Jac Bastian portrait

Written by Jac Bastian

Has worked at Diversity Role Models for 4 years and has trained thousands of staff members, delivered workshops to students at every phase and created a range of teaching resources on LGBT+ inclusion.

For most of us, diversity is the reality of our schools. We are communities made up of people from a wide range of backgrounds, cultures, religions and so much more. Diversity Role Models’ recent report found that 14% of secondary students surveyed identified as part of the LGBT+ community. This diversity is the reality of school life, but ensuring that students and staff who are LGBT+ feel like they belong in our schools is the challenge we all face.  Sadly, our report also found that only 27% of secondary students felt that someone who was LGBT+ would feel safe to come out at their school. If we cannot be ourselves it is hard to feel like we belong. 

For nearly 10 years Diversity Role Models have brought LGBT+ and ally role models into classrooms to celebrate our differences, to embed empathy and to help transform school cultures to ensure all students feel like they belong. In primary we focus on celebrating diverse families and in secondary we explore the impact of discrimination and derogatory language. In my four years working with the charity, I’ve had the privilege of seeing first-hand the impact of role model stories on young people in schools across the country. 

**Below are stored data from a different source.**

(** The handler calls the model with the arguments of the request part. *)
Lemma chat_completions_calls body w prompt args w' :
  generation_request body w = (Ok (prompt, args), w') ->
  chat_completions model_repo body w
  = (output <- generate args ;;
     assemble_response model_repo prompt (input_ids args) output) w'.
Proof.
  intros H. unfold chat_completions. now rewrite (bind_step _ _ _ _ _ H).
Qed.

End CompletionFacts.

(** ** Request parameters *)

Section ParameterFacts.
Context {rt : Runtime}.
Variable model_repo : pystr.

Lemma float_gt_zero (t : spec_float) :
  float_gt t float_zero = strictly_positive t.
Proof. destruct t as [s|s| |s m e]; try destruct s; reflexivity. Qed.

Lemma strictly_positive_compare (t : spec_float) :
  strictly_positive t = true <-> SFcompare t float_zero = Some Gt.
Proof.
  destruct t as [s|s| |s m e]; try destruct s; simpl; split;
    congruence || discriminate.
Qed.

(** An int that is not positive converts to a float that is not
    strictly positive. *)
Lemma py_float_int_nonpositive (z : Z) (f : spec_float) :
  z <= 0 -> py_float (Int z) = Ok f -> strictly_positive f = false.
Proof.
  intros Hz. simpl. destruct z as [|q|q]; [|lia|].
  - simpl. now intros [= <-].
  - unfold binary_normalize, binary_round, binary_round_aux.
    destruct (shl_align _ _ _) as [mz ez].
    destruct (shr_fexp _ _ _ _ _) as [mrs' e'].
    destruct (shr_fexp _ _ (round_nearest_even _ _) _ _) as [mrs'' e''].
    destruct (shr_m mrs'') as [|k|k]; try destruct (e'' <=? _);
      try discriminate; now intros [= <-].
Qed.

(** C4: the handler calls the model with [max_new_tokens] equal to the
    maximum of 16 and the requested [max_tokens], where 128 stands for an
    absent [max_tokens]; a request for 1 token is answered as the same
    request for 16 tokens is.  An absent [temperature] is passed as 0.7,
    an absent [top_p] as 0.8, and absent [messages] are the empty
    sequence, whose prompt is ["assistant:"]. *)
Theorem generation_parameters :
  forall body w prompt args w',
    generation_request body w = (Ok (prompt, args), w') ->
    chat_completions model_repo body w
    = (output <- generate args ;;
       assemble_response model_repo prompt (input_ids args) output) w'
    /\ (forall n, p_max_tokens body = Some (Int n) ->
                  max_new_tokens args = Z.max 16 n)
    /\ (p_max_tokens body = None -> max_new_tokens args = 128)
    /\ (p_max_tokens body = Some (Int 1) -> max_new_tokens args = 16)
    /\ chat_completions model_repo (with_max_tokens body (Some (Int 1))) w
       = chat_completions model_repo (with_max_tokens body (Some (Int 16))) w
    /\ (p_temperature body = None -> temperature args = float_0_7)
    /\ (p_top_p body = None -> top_p args = float_0_8)
    /\ (p_messages body = None ->
        prompt = lit "assistant:"
        /\ input_ids args = tokenizer (build_prompt [])).
Proof.
  intros body w prompt args w' H.
  split; [now apply chat_completions_calls|].
  apply generation_request_Ok in H
    as (n & t & p & Hn & Ht & Hp & -> & -> & ->).
  simpl. split_and!.
  - intros k Hk. rewrite Hk in Hn. simpl in Hn. congruence.
  - intros Hk. rewrite Hk in Hn. simpl in Hn. injection Hn as <-. reflexivity.
  - intros Hk. rewrite Hk in Hn. simpl in Hn. injection Hn as <-. reflexivity.
  - reflexivity.
  - intros Hk. rewrite Hk in Ht. simpl in Ht. congruence.
  - intros Hk. rewrite Hk in Hp. simpl in Hp. congruence.
  - intros Hk. now rewrite Hk.
Qed.

(** C5: the handler calls the model with [do_sample] set exactly when the
    temperature it passes is strictly greater than zero.  A temperature
    of zero, as a float of either sign or as the int 0, turns sampling
    off; the default temperature turns it on. *)
Theorem sampling_flag :
  forall body w prompt args w',
    generation_request body w = (Ok (prompt, args), w') ->
    chat_completions model_repo body w
    = (output <- generate args ;;
       assemble_response model_repo prompt (input_ids args) output) w'
    /\ py_float (get (p_temperature body) (Float float_0_7))
       = Ok (temperature args)
    /\ do_sample args = strictly_positive (temperature args)
    /\ (do_sample args = true
        <-> SFcompare (temperature args) float_zero = Some Gt)
    /\ (forall s, temperature args = S754_zero s -> do_sample args = false)
    /\ (p_temperature body = Some (Int 0) -> do_sample args = false)
    /\ (p_temperature body = None -> do_sample args = true).
Proof.
  intros body w prompt args w' H.
  split; [now apply chat_completions_calls|].
  apply generation_request_Ok in H
    as (n & t & p & Hn & Ht & Hp & -> & -> & ->).
  simpl. rewrite float_gt_zero. split_and!.
  - exact Ht.
  - reflexivity.
  - apply strictly_positive_compare.
  - now intros s ->.
  - intros Hk. rewrite Hk in Ht. vm_compute in Ht. now injection Ht as <-.
  - intros Hk. rewrite Hk in Ht. simpl in Ht. now injection Ht as <-.
Qed.

End ParameterFacts.

(** ** Responses *)

Section ResponseFacts.
Context {rt : Runtime}.
Variable model_repo : pystr.

Lemma land_15_range (x : Z) : 0 <= Z.land x 15 < 16.
Proof.
  change 15 with (Z.ones 4). rewrite Z.land_ones by lia.
  apply Z.mod_pos_bound. reflexivity.
Qed.

Lemma hex_digit_lower (d : Z) :
  0 <= d < 16 -> is_lower_hex (hex_digit d) = true.
Proof.
  intros Hd. unfold hex_digit, is_lower_hex.
  destruct (Z.ltb_spec d 10).
  - apply orb_true_intro. left. apply andb_true_intro.
    split; apply N.leb_le; lia.
  - apply orb_true_intro. right. apply andb_true_intro.
    split; apply N.leb_le; lia.
Qed.

Lemma uuid_hex_length (n : Z) : length (uuid_hex n) = 32%nat.
Proof. unfold uuid_hex. now rewrite length_map, length_rev, length_seq. Qed.

Lemma uuid_hex_lower (n : Z) : forallb is_lower_hex (uuid_hex n) = true.
Proof.
  unfold uuid_hex. apply forallb_forall. intros c Hc.
  apply in_map_iff in Hc as (i & <- & _).
  apply hex_digit_lower, land_15_range.
Qed.

Lemma forallb_take {A} (f : A -> bool) (k : nat) (l : list A) :
  forallb f l = true -> forallb f (take k l) = true.
Proof.
  revert k. induction l as [|a l IH]; intros [|k]; simpl; try reflexivity.
  intros H. apply andb_prop in H as [Ha Hl]. now rewrite Ha, IH.
Qed.

(** C1: in every response of the handler, [prompt_tokens] is the number
    of tokens of the prompt, [total_tokens] the number of tokens the model
    returned, and [completion_tokens] their difference clamped at zero, so
    that it is never negative; all this for every runtime.  [total_tokens]
    is the sum of [prompt_tokens] and [completion_tokens] exactly when the
    model returned at least as many tokens as the prompt has, hence in
    every response over a runtime whose model returns the prompt followed
    by the new tokens. *)
Theorem usage_accounting :
  forall body w resp w',
    chat_completions model_repo body w = (Ok resp, w') ->
    let u := Resp.usage resp in
    exists args output w1,
      generate args w = (Ok output, w1)
      /\ input_ids args = tokenizer (build_prompt (get (p_messages body) []))
      /\ Resp.prompt_tokens u = Z.of_nat (length (input_ids args))
      /\ Resp.total_tokens u = Z.of_nat (length output)
      /\ Resp.completion_tokens u
         = Z.max 0 (Resp.total_tokens u - Resp.prompt_tokens u)
      /\ Resp.completion_tokens u >= 0
      /\ (Resp.total_tokens u
          = Resp.prompt_tokens u + Resp.completion_tokens u
          <-> (length (input_ids args) <= length output)%nat)
      /\ (returns_full_sequence rt ->
          Resp.total_tokens u
          = Resp.prompt_tokens u + Resp.completion_tokens u).
Proof.
  intros body w resp w' H.
  apply chat_completions_Ok in H as (prompt & args & output & w1 & Hreq & Hgen & H).
  apply assemble_response_Ok in H as (created & _ & ->).
  apply generation_request_Ok in Hreq as (n & t & p & _ & _ & _ & _ & -> & Hargs).
  exists args, output, w1. cbn [Resp.usage Resp.prompt_tokens
    Resp.completion_tokens Resp.total_tokens].
  split; [exact Hgen|]. split; [rewrite Hargs; reflexivity|].
  split; [reflexivity|]. split; [reflexivity|]. split; [reflexivity|].
  split; [lia|]. split; [lia|].
  intros Hrt. pose proof (Hrt _ _ _ _ Hgen) as Hlen. lia.
Qed.

(** The clamp of [completion_tokens] at zero: when the model returns
    fewer tokens than the prompt has, the sum of [prompt_tokens] and
    [completion_tokens] exceeds [total_tokens]. *)
Lemma usage_clamped prompt inputs output w resp w' :
  assemble_response model_repo prompt inputs output w = (Ok resp, w') ->
  (length output < length inputs)%nat ->
  Resp.completion_tokens (Resp.usage resp) = 0
  /\ Resp.total_tokens (Resp.usage resp)
     < Resp.prompt_tokens (Resp.usage resp)
       + Resp.completion_tokens (Resp.usage resp).
Proof.
  intros H Hlt. apply assemble_response_Ok in H as (created & _ & ->).
  simpl. lia.
Qed.

(** C2: in every response of the handler, the content of the first
    choice is the decoded output without its first [len(prompt)]
    characters and without the white space at both ends of what remains;
    when nothing remains, it is the whole decoded output. *)
Theorem completion_extraction :
  forall body w resp w',
    chat_completions model_repo body w = (Ok resp, w') ->
    exists args output w1 c,
      generate args w = (Ok output, w1)
      /\ Resp.choices resp !! 0%nat = Some c
      /\ let prompt := build_prompt (get (p_messages body) []) in
         let decoded := decode output in
         let rest := strip (drop (length prompt) decoded) in
         Resp.content (Resp.message c)
         = match rest with [] => decoded | _ :: _ => rest end
         /\ exists l r,
              drop (length prompt) decoded = l ++ rest ++ r
              /\ forallb is_space l = true
              /\ forallb is_space r = true
              /\ (forall x xs, rest = x :: xs -> is_space x = false)
              /\ (forall x xs, rest = xs ++ [x] -> is_space x = false).
Proof.
  intros body w resp w' H.
  apply chat_completions_Ok in H as (prompt & args & output & w1 & Hreq & Hgen & H).
  apply assemble_response_Ok in H as (created & _ & ->).
  apply generation_request_Ok in Hreq as (n & t & p & _ & _ & _ & _ & -> & _).
  eexists args, output, w1, _. split; [exact Hgen|]. split; [reflexivity|].
  simpl. rewrite slice_from_len, or_else_spec. split; [reflexivity|].
  apply strip_decompose.
Qed.

(** C9: in every response of the handler, the content of the first choice
    is the empty string exactly when the decoded output is the empty
    string: whenever the decoded output has a character, so has the
    content. *)
Theorem completion_empty_iff :
  forall body w resp w',
    chat_completions model_repo body w = (Ok resp, w') ->
    exists args output w1 c,
      generate args w = (Ok output, w1)
      /\ Resp.choices resp !! 0%nat = Some c
      /\ (Resp.content (Resp.message c) = [] <-> decode output = [])
      /\ (decode output <> [] -> Resp.content (Resp.message c) <> []).
Proof.
  intros body w resp w' H.
  apply chat_completions_Ok in H as (prompt & args & output & w1 & Hreq & Hgen & H).
  apply assemble_response_Ok in H as (created & _ & ->).
  eexists args, output, w1, _. split; [exact Hgen|]. split; [reflexivity|].
  simpl. rewrite or_else_spec.
  assert (Hiff :
    match strip (slice_from (decode output) (len prompt)) with
    | [] => decode output
    | _ :: _ => strip (slice_from (decode output) (len prompt))
    end = [] <-> decode output = []).
  { destruct (strip (slice_from (decode output) (len prompt))) as [|x xs] eqn:E.
    - reflexivity.
    - split; [discriminate|]. intros Hd. rewrite Hd in E.
      unfold slice_from in E. rewrite !drop_nil in E.
      destruct (0 <=? len prompt); discriminate E. }
  split; [exact Hiff|]. intros Hne Hc. now apply Hne, Hiff.
Qed.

For me, our workshops have two clear purposes. Firstly, it is to provide positive representation, reassurance and inspiration for any students who may be questioning their sexual orientation or gender identity. To let them know that they can live a happy, successful life being their true self and they deserve to feel like they belong in their school. I’ve had so many students tell me that our workshop was the first time they’d seen someone like themselves represented in their school and we know what a difference that can make. 

The second purpose of our workshops is for all the other students who do not identify as part of the LGBT+ community. It is vital that those students understand the role they have in shaping the culture of a school and understand what they can do to ensure others feel like they belong.  A personal highlight of mine was hearing two Year 10 boys discussing homophobic language after hearing a powerful personal story on the subject from our role model Alex. One turned to the other and said, “you know when we call James a faggot…maybe that’s not ok!”.  It, of course, seems obvious to us that such behaviour is not ok. But allowing students the chance to reflect on the often-unintended impact of such language allowed them the space to reconsider and change their behaviours. At the end of our workshops 84% of secondary students anonymously say they would support a friend who came out as LGBT+. That’s the power of personal stories. If I’d seen even half that number of my classmates say they’d have supported me to come out it would have totally changed my time at school. 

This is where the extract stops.